- _WHAT YOU WILL DO_:
The records below are to be retyped in full, without any alteration.
---- STORED DATA
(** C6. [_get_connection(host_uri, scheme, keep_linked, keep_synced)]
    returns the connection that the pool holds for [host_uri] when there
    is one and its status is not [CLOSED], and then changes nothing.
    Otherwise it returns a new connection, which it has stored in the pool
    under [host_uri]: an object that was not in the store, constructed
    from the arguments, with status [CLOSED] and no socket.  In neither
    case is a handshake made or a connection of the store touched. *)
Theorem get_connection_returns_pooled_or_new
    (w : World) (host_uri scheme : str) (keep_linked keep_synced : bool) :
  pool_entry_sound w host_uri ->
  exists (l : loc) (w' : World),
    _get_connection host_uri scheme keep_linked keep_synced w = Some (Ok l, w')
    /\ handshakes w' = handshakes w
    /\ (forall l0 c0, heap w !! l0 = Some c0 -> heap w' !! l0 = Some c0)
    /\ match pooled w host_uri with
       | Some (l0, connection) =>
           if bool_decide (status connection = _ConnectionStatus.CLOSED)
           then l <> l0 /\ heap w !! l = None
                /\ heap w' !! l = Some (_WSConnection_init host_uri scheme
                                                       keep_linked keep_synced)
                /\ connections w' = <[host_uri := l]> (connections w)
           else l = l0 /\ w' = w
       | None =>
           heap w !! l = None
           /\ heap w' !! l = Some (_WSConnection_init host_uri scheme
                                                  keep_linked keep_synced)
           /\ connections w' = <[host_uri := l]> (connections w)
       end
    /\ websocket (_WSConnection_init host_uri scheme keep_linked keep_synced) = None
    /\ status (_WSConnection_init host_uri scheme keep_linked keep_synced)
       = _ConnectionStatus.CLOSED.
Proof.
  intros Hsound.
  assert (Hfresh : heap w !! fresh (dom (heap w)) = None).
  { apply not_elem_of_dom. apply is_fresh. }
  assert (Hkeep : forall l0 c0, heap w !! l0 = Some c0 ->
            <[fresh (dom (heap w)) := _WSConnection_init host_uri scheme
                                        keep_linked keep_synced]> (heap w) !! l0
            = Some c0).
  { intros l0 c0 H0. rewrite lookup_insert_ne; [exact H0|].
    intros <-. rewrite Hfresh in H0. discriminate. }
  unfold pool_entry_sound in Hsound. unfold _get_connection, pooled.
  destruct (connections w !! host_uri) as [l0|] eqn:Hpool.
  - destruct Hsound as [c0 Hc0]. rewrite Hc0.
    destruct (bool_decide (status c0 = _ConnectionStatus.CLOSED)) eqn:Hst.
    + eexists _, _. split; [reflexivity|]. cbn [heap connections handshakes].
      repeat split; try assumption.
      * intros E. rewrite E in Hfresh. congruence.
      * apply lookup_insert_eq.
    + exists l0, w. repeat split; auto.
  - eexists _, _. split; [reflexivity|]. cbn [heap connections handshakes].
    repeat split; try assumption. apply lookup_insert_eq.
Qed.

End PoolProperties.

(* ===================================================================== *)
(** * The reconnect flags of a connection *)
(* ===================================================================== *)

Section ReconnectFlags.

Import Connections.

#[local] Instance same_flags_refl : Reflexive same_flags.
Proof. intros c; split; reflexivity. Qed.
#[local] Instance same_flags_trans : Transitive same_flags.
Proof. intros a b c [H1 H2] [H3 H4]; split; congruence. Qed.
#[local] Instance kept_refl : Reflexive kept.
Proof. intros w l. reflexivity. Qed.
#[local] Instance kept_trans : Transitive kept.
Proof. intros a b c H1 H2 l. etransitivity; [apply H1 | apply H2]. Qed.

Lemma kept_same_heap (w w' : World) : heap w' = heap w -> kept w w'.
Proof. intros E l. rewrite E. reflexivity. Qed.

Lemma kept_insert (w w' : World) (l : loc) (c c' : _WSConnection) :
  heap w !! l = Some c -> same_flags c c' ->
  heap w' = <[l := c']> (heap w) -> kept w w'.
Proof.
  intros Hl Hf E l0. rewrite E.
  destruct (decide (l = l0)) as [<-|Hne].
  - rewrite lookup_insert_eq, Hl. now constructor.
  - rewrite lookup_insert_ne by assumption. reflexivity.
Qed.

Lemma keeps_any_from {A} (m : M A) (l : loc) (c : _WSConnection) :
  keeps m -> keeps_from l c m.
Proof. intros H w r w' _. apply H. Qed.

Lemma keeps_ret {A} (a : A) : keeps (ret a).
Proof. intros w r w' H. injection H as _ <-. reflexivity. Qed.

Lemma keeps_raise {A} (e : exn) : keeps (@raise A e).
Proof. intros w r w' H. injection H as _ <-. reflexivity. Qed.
--------
- _TASK SOLUTION_:
(** C6. [_get_connection(host_uri, scheme, keep_linked, keep_synced)]
    returns the connection that the pool holds for [host_uri] when there
    is one and its status is not [CLOSED], and then changes nothing.
    Otherwise it returns a new connection, which it has stored in the pool
    under [host_uri]: an object that was not in the store, constructed
    from the arguments, with status [CLOSED] and no socket.  In neither
    case is a handshake made or a connection of the store touched. *)
Theorem get_connection_returns_pooled_or_new
    (w : World) (host_uri scheme : str) (keep_linked keep_synced : bool) :
  pool_entry_sound w host_uri ->
  exists (l : loc) (w' : World),
    _get_connection host_uri scheme keep_linked keep_synced w = Some (Ok l, w')
    /\ handshakes w' = handshakes w
    /\ (forall l0 c0, heap w !! l0 = Some c0 -> heap w' !! l0 = Some c0)
    /\ match pooled w host_uri with
       | Some (l0, connection) =>
           if bool_decide (status connection = _ConnectionStatus.CLOSED)
           then l <> l0 /\ heap w !! l = None
                /\ heap w' !! l = Some (_WSConnection_init host_uri scheme
                                                       keep_linked keep_synced)
                /\ connections w' = <[host_uri := l]> (connections w)
           else l = l0 /\ w' = w
       | None =>
           heap w !! l = None
           /\ heap w' !! l = Some (_WSConnection_init host_uri scheme
                                                  keep_linked keep_synced)
           /\ connections w' = <[host_uri := l]> (connections w)
       end
    /\ websocket (_WSConnection_init host_uri scheme keep_linked keep_synced) = None
    /\ status (_WSConnection_init host_uri scheme keep_linked keep_synced)
       = _ConnectionStatus.CLOSED.
Proof.
  intros Hsound.
  assert (Hfresh : heap w !! fresh (dom (heap w)) = None).
  { apply not_elem_of_dom. apply is_fresh. }
  assert (Hkeep : forall l0 c0, heap w !! l0 = Some c0 ->
            <[fresh (dom (heap w)) := _WSConnection_init host_uri scheme
                                        keep_linked keep_synced]> (heap w) !! l0
            = Some c0).
  { intros l0 c0 H0. rewrite lookup_insert_ne; [exact H0|].
    intros <-. rewrite Hfresh in H0. discriminate. }
  unfold pool_entry_sound in Hsound. unfold _get_connection, pooled.
  destruct (connections w !! host_uri) as [l0|] eqn:Hpool.
  - destruct Hsound as [c0 Hc0]. rewrite Hc0.
    destruct (bool_decide (status c0 = _ConnectionStatus.CLOSED)) eqn:Hst.
    + eexists _, _. split; [reflexivity|]. cbn [heap connections handshakes].
      repeat split; try assumption.
      * intros E. rewrite E in Hfresh. congruence.
      * apply lookup_insert_eq.
    + exists l0, w. repeat split; auto.
  - eexists _, _. split; [reflexivity|]. cbn [heap connections handshakes].
    repeat split; try assumption. apply lookup_insert_eq.
Qed.

End PoolProperties.

(* ===================================================================== *)
(** * The reconnect flags of a connection *)
(* ===================================================================== *)

Section ReconnectFlags.

Import Connections.

#[local] Instance same_flags_refl : Reflexive same_flags.
Proof. intros c; split; reflexivity. Qed.
#[local] Instance same_flags_trans : Transitive same_flags.
Proof. intros a b c [H1 H2] [H3 H4]; split; congruence. Qed.
#[local] Instance kept_refl : Reflexive kept.
Proof. intros w l. reflexivity. Qed.
#[local] Instance kept_trans : Transitive kept.
Proof. intros a b c H1 H2 l. etransitivity; [apply H1 | apply H2]. Qed.

Lemma kept_same_heap (w w' : World) : heap w' = heap w -> kept w w'.
Proof. intros E l. rewrite E. reflexivity. Qed.

Lemma kept_insert (w w' : World) (l : loc) (c c' : _WSConnection) :
  heap w !! l = Some c -> same_flags c c' ->
  heap w' = <[l := c']> (heap w) -> kept w w'.
Proof.
  intros Hl Hf E l0. rewrite E.
  destruct (decide (l = l0)) as [<-|Hne].
  - rewrite lookup_insert_eq, Hl. now constructor.
  - rewrite lookup_insert_ne by assumption. reflexivity.
Qed.

Lemma keeps_any_from {A} (m : M A) (l : loc) (c : _WSConnection) :
  keeps m -> keeps_from l c m.
Proof. intros H w r w' _. apply H. Qed.

Lemma keeps_ret {A} (a : A) : keeps (ret a).
Proof. intros w r w' H. injection H as _ <-. reflexivity. Qed.

Lemma keeps_raise {A} (e : exn) : keeps (@raise A e).
Proof. intros w r w' H. injection H as _ <-. reflexivity. Qed.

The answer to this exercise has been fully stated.